> _What the task requires_: From the records below, extract only the lines running from the line with "- intros (acc1" to the line with "Theorem quiet_run_is_aligned file_anno", both lines included, reproducing them exactly.

> _Record set_:
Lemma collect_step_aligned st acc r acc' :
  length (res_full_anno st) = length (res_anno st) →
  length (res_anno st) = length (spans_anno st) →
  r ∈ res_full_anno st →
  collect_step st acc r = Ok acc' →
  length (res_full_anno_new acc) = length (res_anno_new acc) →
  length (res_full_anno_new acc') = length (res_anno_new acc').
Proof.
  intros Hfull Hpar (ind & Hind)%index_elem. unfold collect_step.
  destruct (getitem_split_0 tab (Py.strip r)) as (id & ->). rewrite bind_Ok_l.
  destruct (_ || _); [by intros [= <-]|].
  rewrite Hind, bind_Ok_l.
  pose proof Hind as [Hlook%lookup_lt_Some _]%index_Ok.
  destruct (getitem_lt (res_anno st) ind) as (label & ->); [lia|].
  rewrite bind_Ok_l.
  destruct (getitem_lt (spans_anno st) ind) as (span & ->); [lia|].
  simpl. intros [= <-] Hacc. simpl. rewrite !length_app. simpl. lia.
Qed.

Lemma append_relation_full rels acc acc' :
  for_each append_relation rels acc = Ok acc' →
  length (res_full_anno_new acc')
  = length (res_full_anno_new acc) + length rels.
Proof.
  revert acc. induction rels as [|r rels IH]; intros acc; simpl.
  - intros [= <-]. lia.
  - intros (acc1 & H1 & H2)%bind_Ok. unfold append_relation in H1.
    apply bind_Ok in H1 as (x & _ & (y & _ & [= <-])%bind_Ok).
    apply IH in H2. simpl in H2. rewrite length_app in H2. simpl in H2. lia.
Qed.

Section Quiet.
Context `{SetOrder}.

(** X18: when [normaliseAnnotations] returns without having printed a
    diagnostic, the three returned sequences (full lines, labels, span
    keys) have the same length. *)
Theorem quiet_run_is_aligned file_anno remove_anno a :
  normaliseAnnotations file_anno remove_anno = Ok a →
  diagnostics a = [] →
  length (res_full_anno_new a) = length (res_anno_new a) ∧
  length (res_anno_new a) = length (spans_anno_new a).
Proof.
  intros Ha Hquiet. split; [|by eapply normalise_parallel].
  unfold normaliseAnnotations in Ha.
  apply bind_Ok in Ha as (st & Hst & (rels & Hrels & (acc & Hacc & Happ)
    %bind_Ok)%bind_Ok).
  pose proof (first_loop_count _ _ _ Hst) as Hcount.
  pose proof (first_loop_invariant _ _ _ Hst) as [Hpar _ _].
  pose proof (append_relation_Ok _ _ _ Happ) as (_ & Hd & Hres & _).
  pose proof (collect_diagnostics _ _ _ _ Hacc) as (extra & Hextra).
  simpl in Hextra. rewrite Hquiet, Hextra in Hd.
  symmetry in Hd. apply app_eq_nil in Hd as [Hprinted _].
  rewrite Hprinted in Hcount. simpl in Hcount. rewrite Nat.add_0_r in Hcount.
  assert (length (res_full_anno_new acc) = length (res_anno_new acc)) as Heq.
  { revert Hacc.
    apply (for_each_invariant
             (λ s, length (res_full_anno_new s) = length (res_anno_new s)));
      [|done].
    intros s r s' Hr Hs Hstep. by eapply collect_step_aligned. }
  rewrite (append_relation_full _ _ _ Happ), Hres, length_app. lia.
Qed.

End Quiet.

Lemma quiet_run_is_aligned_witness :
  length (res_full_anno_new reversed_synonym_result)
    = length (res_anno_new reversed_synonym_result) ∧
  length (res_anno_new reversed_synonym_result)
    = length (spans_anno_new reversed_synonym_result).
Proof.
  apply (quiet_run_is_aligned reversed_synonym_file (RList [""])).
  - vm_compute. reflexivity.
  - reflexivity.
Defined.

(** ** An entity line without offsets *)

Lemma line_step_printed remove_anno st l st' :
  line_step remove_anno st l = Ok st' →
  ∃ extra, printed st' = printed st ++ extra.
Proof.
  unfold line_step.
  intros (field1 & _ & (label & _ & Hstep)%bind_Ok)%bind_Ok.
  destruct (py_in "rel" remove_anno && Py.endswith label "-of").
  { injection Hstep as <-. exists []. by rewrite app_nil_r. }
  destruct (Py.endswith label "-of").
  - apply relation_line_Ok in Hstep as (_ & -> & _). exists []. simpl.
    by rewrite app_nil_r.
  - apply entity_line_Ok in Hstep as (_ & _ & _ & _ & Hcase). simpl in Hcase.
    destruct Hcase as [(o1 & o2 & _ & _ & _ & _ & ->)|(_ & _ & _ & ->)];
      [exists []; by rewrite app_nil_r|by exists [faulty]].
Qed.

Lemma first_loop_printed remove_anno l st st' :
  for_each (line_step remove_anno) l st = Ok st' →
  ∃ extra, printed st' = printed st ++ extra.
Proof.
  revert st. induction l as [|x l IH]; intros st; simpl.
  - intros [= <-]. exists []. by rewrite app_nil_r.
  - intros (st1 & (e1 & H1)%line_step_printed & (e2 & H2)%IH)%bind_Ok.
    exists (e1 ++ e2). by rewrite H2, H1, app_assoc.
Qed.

...

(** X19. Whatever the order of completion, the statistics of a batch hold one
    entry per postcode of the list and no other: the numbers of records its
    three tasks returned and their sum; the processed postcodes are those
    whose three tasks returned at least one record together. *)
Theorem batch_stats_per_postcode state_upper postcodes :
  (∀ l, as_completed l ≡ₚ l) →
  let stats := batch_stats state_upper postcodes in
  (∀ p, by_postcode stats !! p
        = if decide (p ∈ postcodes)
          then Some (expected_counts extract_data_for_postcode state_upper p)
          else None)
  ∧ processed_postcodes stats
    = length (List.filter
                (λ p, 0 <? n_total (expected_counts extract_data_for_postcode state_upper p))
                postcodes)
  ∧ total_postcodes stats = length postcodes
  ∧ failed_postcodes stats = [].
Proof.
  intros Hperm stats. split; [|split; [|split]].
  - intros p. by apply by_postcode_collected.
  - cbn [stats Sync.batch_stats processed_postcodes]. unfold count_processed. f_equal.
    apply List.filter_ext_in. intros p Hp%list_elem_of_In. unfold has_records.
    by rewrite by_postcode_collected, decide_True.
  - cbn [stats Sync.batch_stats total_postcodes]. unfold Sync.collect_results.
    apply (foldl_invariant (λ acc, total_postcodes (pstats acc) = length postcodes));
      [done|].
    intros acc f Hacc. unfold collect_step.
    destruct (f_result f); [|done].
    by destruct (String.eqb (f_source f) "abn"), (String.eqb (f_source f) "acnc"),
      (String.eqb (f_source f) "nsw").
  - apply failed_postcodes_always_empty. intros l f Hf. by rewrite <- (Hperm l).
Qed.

...

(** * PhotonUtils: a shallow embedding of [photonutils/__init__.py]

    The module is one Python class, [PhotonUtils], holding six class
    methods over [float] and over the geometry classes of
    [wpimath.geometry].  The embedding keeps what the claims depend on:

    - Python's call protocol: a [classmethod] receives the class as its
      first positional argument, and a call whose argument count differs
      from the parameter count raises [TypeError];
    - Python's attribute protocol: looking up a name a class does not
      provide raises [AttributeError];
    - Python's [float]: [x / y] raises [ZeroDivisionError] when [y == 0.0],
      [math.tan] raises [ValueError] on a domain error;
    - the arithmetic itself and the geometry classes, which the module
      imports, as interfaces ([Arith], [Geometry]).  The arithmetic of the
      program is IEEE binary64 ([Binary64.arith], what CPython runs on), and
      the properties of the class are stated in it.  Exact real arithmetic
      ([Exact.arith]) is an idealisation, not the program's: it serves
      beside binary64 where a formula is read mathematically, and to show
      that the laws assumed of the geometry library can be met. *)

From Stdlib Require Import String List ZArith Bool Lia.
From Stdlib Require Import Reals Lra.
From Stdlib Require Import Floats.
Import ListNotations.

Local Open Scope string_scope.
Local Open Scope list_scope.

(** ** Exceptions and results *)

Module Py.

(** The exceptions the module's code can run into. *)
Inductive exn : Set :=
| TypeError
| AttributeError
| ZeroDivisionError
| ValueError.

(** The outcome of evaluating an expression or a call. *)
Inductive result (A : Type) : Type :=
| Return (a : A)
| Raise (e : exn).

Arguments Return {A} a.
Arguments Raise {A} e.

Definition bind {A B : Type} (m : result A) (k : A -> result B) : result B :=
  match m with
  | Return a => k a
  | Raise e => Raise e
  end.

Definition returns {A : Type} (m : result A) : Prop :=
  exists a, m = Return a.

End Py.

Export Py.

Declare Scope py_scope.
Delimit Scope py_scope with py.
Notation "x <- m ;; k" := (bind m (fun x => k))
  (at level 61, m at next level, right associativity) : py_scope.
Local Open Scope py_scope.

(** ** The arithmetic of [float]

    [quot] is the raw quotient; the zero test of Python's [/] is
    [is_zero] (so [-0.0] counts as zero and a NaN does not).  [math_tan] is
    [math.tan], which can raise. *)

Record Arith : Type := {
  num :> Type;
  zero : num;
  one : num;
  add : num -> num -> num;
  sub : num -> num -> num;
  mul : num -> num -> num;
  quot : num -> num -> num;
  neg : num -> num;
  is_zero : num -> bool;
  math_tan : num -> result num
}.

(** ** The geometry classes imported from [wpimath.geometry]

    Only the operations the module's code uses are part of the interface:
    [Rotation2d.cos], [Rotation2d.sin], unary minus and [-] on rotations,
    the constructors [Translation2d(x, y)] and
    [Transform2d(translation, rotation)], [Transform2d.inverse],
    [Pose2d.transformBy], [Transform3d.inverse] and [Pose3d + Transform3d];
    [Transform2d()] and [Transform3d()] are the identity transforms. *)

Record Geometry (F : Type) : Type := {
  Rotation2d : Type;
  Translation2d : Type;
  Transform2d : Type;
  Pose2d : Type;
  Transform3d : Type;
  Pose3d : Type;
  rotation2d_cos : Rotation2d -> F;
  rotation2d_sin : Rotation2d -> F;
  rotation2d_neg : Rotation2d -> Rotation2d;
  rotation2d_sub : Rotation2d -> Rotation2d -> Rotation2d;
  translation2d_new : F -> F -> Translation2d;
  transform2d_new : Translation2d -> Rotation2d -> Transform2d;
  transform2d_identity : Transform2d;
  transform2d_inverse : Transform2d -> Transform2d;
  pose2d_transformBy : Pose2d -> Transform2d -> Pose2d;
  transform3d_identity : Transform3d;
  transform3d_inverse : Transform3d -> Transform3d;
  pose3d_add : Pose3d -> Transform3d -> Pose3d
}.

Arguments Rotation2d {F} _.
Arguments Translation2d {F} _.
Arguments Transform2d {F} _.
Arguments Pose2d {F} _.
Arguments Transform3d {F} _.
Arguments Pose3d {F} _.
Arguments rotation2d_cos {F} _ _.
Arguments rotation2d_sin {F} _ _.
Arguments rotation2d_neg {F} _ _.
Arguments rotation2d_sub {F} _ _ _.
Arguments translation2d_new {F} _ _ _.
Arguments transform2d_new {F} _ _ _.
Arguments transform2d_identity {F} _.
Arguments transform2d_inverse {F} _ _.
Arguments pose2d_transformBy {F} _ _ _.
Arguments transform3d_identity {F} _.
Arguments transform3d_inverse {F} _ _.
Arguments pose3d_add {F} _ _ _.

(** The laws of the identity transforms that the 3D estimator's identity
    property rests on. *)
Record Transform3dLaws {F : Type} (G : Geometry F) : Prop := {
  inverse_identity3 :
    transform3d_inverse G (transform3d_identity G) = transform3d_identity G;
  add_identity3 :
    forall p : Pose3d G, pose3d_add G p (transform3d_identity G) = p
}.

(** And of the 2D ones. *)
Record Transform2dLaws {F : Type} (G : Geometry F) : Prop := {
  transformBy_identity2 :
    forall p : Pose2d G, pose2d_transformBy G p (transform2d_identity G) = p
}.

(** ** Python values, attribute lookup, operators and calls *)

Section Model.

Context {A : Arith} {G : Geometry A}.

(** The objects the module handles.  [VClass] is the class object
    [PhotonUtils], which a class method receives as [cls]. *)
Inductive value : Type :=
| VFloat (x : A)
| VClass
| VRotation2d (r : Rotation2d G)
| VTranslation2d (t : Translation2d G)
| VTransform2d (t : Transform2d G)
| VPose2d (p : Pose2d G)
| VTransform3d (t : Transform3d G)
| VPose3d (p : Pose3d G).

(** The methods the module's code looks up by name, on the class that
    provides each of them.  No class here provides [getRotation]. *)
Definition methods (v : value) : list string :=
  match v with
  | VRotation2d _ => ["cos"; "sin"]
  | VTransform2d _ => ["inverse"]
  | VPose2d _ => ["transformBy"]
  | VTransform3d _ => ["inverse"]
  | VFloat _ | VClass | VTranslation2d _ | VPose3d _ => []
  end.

> _Your solution_:
  - intros (acc1 & H1 & H2)%bind_Ok. unfold append_relation in H1.
    apply bind_Ok in H1 as (x & _ & (y & _ & [= <-])%bind_Ok).
    apply IH in H2. simpl in H2. rewrite length_app in H2. simpl in H2. lia.
Qed.

Section Quiet.
Context `{SetOrder}.

(** X18: when [normaliseAnnotations] returns without having printed a
    diagnostic, the three returned sequences (full lines, labels, span
    keys) have the same length. *)
Theorem quiet_run_is_aligned file_anno remove_anno a :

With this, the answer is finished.